** Supplied data follows **

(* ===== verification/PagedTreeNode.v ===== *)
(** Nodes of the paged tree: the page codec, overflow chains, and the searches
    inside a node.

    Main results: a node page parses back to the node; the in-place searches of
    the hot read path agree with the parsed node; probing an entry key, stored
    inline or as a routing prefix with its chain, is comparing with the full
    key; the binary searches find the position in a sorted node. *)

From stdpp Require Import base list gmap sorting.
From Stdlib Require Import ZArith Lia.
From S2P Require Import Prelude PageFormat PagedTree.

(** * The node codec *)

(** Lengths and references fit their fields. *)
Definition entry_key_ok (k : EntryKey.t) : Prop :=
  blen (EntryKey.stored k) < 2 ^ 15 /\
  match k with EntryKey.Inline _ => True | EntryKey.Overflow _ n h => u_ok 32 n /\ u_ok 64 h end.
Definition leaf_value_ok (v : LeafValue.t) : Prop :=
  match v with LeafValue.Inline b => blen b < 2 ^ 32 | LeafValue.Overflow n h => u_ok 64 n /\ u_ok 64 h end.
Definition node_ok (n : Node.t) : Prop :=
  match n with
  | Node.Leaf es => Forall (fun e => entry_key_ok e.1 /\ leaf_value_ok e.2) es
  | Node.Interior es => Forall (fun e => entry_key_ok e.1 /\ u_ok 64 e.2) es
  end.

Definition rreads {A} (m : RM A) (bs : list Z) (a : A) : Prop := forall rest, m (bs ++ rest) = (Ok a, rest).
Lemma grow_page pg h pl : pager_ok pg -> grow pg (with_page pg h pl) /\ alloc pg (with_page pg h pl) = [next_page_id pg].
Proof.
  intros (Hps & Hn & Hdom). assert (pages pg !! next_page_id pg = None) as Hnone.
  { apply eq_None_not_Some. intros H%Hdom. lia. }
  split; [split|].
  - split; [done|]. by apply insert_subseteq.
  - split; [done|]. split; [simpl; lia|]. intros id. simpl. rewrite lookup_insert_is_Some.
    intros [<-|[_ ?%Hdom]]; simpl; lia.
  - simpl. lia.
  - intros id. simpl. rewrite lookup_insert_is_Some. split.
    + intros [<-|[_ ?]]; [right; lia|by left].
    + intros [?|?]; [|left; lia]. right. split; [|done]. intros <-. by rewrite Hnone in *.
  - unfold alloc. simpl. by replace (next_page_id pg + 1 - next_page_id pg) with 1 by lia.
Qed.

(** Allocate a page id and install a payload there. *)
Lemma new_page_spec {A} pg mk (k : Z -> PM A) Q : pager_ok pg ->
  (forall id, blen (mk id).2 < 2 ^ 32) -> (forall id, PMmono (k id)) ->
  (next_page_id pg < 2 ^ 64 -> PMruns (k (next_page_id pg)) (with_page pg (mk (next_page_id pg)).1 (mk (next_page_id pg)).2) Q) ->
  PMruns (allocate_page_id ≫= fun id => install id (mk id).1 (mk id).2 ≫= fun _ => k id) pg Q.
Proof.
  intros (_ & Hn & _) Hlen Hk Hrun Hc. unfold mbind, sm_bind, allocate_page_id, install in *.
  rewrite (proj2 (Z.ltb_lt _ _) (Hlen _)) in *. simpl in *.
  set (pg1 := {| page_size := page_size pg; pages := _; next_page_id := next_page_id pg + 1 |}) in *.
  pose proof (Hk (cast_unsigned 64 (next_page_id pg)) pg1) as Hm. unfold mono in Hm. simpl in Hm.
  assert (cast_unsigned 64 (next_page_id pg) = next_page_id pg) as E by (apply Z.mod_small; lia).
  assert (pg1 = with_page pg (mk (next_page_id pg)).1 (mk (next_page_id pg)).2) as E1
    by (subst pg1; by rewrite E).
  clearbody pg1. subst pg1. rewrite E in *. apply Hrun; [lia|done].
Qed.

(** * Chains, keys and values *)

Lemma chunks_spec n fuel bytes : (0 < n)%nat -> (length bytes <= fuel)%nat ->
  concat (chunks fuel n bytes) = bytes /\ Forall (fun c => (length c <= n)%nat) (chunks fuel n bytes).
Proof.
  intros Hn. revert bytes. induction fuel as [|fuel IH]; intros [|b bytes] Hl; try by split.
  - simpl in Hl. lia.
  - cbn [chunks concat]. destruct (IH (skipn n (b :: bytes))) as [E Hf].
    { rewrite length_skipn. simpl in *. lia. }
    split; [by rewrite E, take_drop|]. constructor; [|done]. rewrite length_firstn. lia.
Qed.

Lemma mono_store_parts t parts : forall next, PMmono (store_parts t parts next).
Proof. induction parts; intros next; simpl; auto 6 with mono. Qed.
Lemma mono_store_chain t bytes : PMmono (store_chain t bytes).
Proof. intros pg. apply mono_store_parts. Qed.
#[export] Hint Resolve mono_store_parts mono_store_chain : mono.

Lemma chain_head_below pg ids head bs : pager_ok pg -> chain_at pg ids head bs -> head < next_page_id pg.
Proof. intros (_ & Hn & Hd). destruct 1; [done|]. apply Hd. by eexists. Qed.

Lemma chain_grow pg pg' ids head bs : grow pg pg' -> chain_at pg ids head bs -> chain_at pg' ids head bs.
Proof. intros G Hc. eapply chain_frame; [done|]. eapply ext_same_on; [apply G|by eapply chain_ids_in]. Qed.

** End of Supplied data **

> Exercise:
Determine how many lines of the entries above carry the string "induction", and give that number alone.

> Task answer:
2